There are, though, less clear-cut cases which could have been discussed in 
the book to help make the proposal more clear. What about aspiration and 
glottalization? Is an aspirated consonant more perceptually salient than a 
plain one? If not, what is behind the recurring pattern of attraction of 
laryngeal features like aspiration to the onsets of stressed syllables?

Once again, these difficulties with Smith's proposal arise due to its 
admittedly preliminary status.

I will raise one other substantive point. Smith shows that the general 
classes of constraints predicted by her system are all attested in the 
world's languages. It seems, however, that the typology is not as evenly 
populated when we look at the constraints within each class. The *Peak/X 
class, for example, calls for high-sonority syllable nuclei. Relativized 
to the stressed syllable, it generates the familiar pattern of sonority-
driven stress. The same constraint relativized to the strong position Long 
Vowel predicts a pattern of lowering of long vowels. Smith gives one 
example (Yokuts) where long high vowels fall; she could have added here 
languages like Nalik that have only one long vowel, and it is low. 
However, far more frequent is the opposite pattern, often seen in chain 
shifts: long vowels rise (cf. the English Great Vowel shift). Perhaps, 
there is another explanation for long vowels rising, but if there are 
separate functional accounts for two opposite patterns, what explanatory 
power does either of them have?

Next, consider the Onset family of constraints. There are many examples of 
languages where stress is repelled from onsetless syllables; these stress 
systems are analyzed with the simple constraint Onset relativized to the 
stressed syllable. The constraint family *Onset/X relativized to the 
stressed syllable, however, is not very well supported typologically. 
There is one example (Niuafo'ou) where stress is repelled from syllables 
that begin with glides. In Pirahã, the voicing of the onset plays a role. 
There are no examples where the cutoff on the sonority scale between 
acceptable and unacceptable stressed syllable onsets occurs elsewhere, 
e.g. between liquids and nasals, or between nasals and obstruents. This 
typological sparseness of stress effects due to *Onset/X is not 
necessarily an argument against Smith's proposal, but it appears to be a 
significant fact in search of an explanation. 
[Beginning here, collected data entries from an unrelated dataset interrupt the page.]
Module WorkerRunOutcome.
Inductive t := RequestedStop | FatalExit.
End WorkerRunOutcome.
Record WorkerRunResult := mkRunResult { run_outcome : WorkerRunOutcome.t; run_error : option WorkerRuntimeError }.

Inductive GateAction := GateStop | RefreshFilter | GateProceed.

Module StartupErrorCode.
Inductive t :=
  | Cancelled | InvalidConfiguration | InstanceIdExhausted | WorkerCreateFailed | WorkerThreadStartFailed | WorkerInitFailed
  | WorkerExitedBeforeReady | InternalError.
#[global] Instance eq_dec : EqDecision t.
Proof. solve_decision. Defined.
End StartupErrorCode.

(** [None]: [kInvalidWorkerId]. *)
Record SupervisorStartupError := mkStartupError {
  startup_code : StartupErrorCode.t;
  startup_worker_id : option nat;
  startup_instance_id : Z;
  startup_error_number : Z;
  startup_create_error : option WorkerInitError;
  startup_runtime_error : option WorkerRuntimeError;
}.

Record SupervisorStartupInfo := mkStartupInfo { startup_bound_port : Z; startup_worker_count : nat }.
Definition SupervisorStartupResult : Type := SupervisorStartupInfo + SupervisorStartupError.

Module ActivationErrorCode.
Inductive t := Cancelled | WorkerExitedBeforeActivation | InternalError.
#[global] Instance eq_dec : EqDecision t.
Proof. solve_decision. Defined.
End ActivationErrorCode.

Record SupervisorActivationError := mkActivationError {
  activation_code : ActivationErrorCode.t;
  activation_worker_id : option nat;
  activation_instance_id : Z;
  activation_worker_result : option WorkerRunResult;
}.
Definition SupervisorActivationResult : Type := unit + SupervisorActivationError.

Module RunOutcome.
Inductive t := RequestedStop | StartupFailure | FatalExit.
#[global] Instance eq_dec : EqDecision t.
Proof. solve_decision. Defined.
End RunOutcome.

Module RunErrorCode.
Inductive t := None | AlreadyRunning | UnexpectedWorkerStop | WorkerFatalExit | WorkerJoinFailed | InternalError.
#[global] Instance eq_dec : EqDecision t.
Proof. solve_decision. Defined.
End RunErrorCode.

Record SupervisorRunResult := mkSupervisorRunResult {
  outcome_ : RunOutcome.t;
  error_code : RunErrorCode.t;
  result_worker_id : option nat;
  result_instance_id : Z;
  result_error_number : Z;
  result_startup_error : option SupervisorStartupError;
  result_worker_result : option WorkerRunResult;
}.

Inductive WorkerFailurePolicy := FailService | Restart.
#[global] Instance WorkerFailurePolicy_eq_dec : EqDecision WorkerFailurePolicy.
Proof. solve_decision. Defined.

Module WorkerFailureCode.
Inductive t := UnexpectedStop | FatalExit | CreateFailed | ThreadStartFailed | InitFailed | InstanceIdExhausted | JoinFailed.
#[global] Instance eq_dec : EqDecision t.
Proof. solve_decision. Defined.
End WorkerFailureCode.

(** Durations in milliseconds. *)
Record WorkerRecoveryConfig := mkRecoveryConfig {
  policy : WorkerFailurePolicy;
  max_attempts : Z;
  initial_backoff : Z;
  max_backoff : Z;
  stability_window : Z;
}.

Definition is_valid_recovery_config (c : WorkerRecoveryConfig) : bool :=
  bool_decide (policy c = FailService) ||
  bool_decide (policy c = Restart) && negb (max_attempts c =? 0) && (0 <=? initial_backoff c) &&
    (initial_backoff c <=? max_backoff c) && (0 <=? stability_window c).

Record WorkerFailure := mkFailure {
  failure_code : WorkerFailureCode.t;
  failure_worker_id : option nat;
  failure_instance_id : Z;
  failure_error_number : Z;
  failure_create_error : option WorkerInitError;
  failure_runtime_error : option WorkerRuntimeError;
  budget_exhausted : bool;
}.

Record SupervisorHealthSnapshot := mkHealth {
  available_workers : Z;
  restart_count : Z;
  restart_success_count : Z;
  restart_failure_count : Z;
  last_error : option WorkerFailure;
}.

Record WorkerSupervisorFaultHooks := mkHooks {
  failure_from_instance : Z;
  create_failure_worker : option nat;
  create_failure_step : WorkerInitStep;
  create_failure_error : Z;
  thread_failure_worker : option nat;
  thread_failure_error : Z;
  runtime_init_failure_worker : option nat;
  runtime_init_failure_step : WorkerRuntimeStep.t;
  runtime_init_failure_error : Z;
}.

(** [cache_shards], [filter_publication]: of the cache, if there is one, the number of shards;
    whether there is a publication state. *)
Record Config := mkConfig {
  worker_count : nat;
  requested_port : Z;
  cache_shards : option nat;
  filter_publication : bool;
  recovery : WorkerRecoveryConfig;
  fault_hooks : WorkerSupervisorFaultHooks;
  has_fatal_reporter : bool;
  has_health_reporter : bool;
}.

(** What the supervisor keeps of a [WorkerLoop]: its port and its [stop_source_]. *)
Record WorkerLoop := mkLoop { bound_port : Z; loop_stop : bool }.

(** Where a worker thread is in [worker_entry] and [WorkerLoop::run].  [WSync]: in
    [refresh_filter_snapshot], with the place it returns to. *)
Inductive SyncPoint := ToReady | ToActivation | ToDataPlane | ToService.
Inductive WorkerPc :=
  | WStart
  | WSync (next : SyncPoint)
  | WReportReady
  | WReportInitError (error : WorkerRuntimeError)
  | WGateActivation
  | WReportActivated
  | WGateDataPlane
  | WServing
  | WShutdown (result : WorkerRunResult)
  | WCompletion (result : WorkerRunResult)
  | WDone.

Record Thread := mkThread { thread_instance : Z; pc : WorkerPc }.

(** A slot is [Some] when it is published, with its instance; the completion with its time.
    Time points are nanoseconds. *)
Record WorkerRecord := mkRecord {
  state_ : WorkerRecordState;
  instance_id_ : Z;
  current_instance_ : option WorkerLoop;
  current_thread_ : option Thread;
  instance_stop_ : bool;
  observer_instance_ : Z;
  ready_ : option (Z * WorkerReadyResult);
  activated_ : option Z;
  completion_ : option (Z * WorkerRunResult * Z);
  activation_allowed_ : bool;
  data_plane_allowed_ : bool;
  last_result_ : option WorkerRunResult;
  recovery_episode_ : bool;
  recovery_attempts_ : Z;
  next_backoff_ : Z;
  restart_at_ : Z;
  stable_at_ : Z;
}.

Inductive Report := HealthReport (snapshot : SupervisorHealthSnapshot) | FatalReport (failure : WorkerFailure).

(** [pub]: the publication state; the epoch of a record is the one with its number there.
    [reports], [join_failed]: the calls of the reporters, and whether a join has failed; no
    code reads them. *)
Record State := mkState {
  config_ : Config;
  records_ : list WorkerRecord;
  startup_result_ : option SupervisorStartupResult;
  activation_result_ : option SupervisorActivationResult;
  activation_requested_ : bool;
  data_plane_released_ : bool;
  stop_requested_ : bool;
  service_stop_ : bool;
  run_started_ : bool;
  run_active_ : bool;
  abrupt_exit_requested_ : bool;
  abrupt_exit_after_publication_requested_ : bool;
  emergency_join_failure_once_ : bool;
  unexpected_stop_worker_ : option nat;
  unexpected_stop_instance_ : Z;
  join_failure_worker_once_ : option nat;
  effective_bound_port_ : Z;
  health_ : SupervisorHealthSnapshot;
  published_generation_ : Z;
  snapshot_publication_pending_ : bool;
  pub : Publication.World;
  reports : list Report;
  join_failed : bool;
}.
I hasten to add that despite the two objections that I raised, Smith's 
book offers a stimulating argument for a particular view of phonological 
theory, and will surely provoke much debate in the near future. It is 
obligatory reading for phonologists interested in the interplay of formal 
and functional explanations. The few and minor shortcomings of the book, 
no doubt, are a sign of exciting future research.

A final note on the presentation of the book: The editors did not correct 
egregious pagination problems around large tables, which often mislead the 
reader that a chapter has ended (e.g. most of p. 77 is blank). Also, 
shading in tableaux looks like second-generation photocopy. This is not 
serious and would not have been worth mentioning except that the volume 
costs $90. 

ABOUT THE REVIEWER

Lev Blumenfeld is a fourth-year graduate student in linguistics at 
Stanford, specializing in word-level prosody and in metrics. He is 
currently working on the interaction of prosodic structure and segmental 
processes, and on the role of stress in Latin quantitative meters.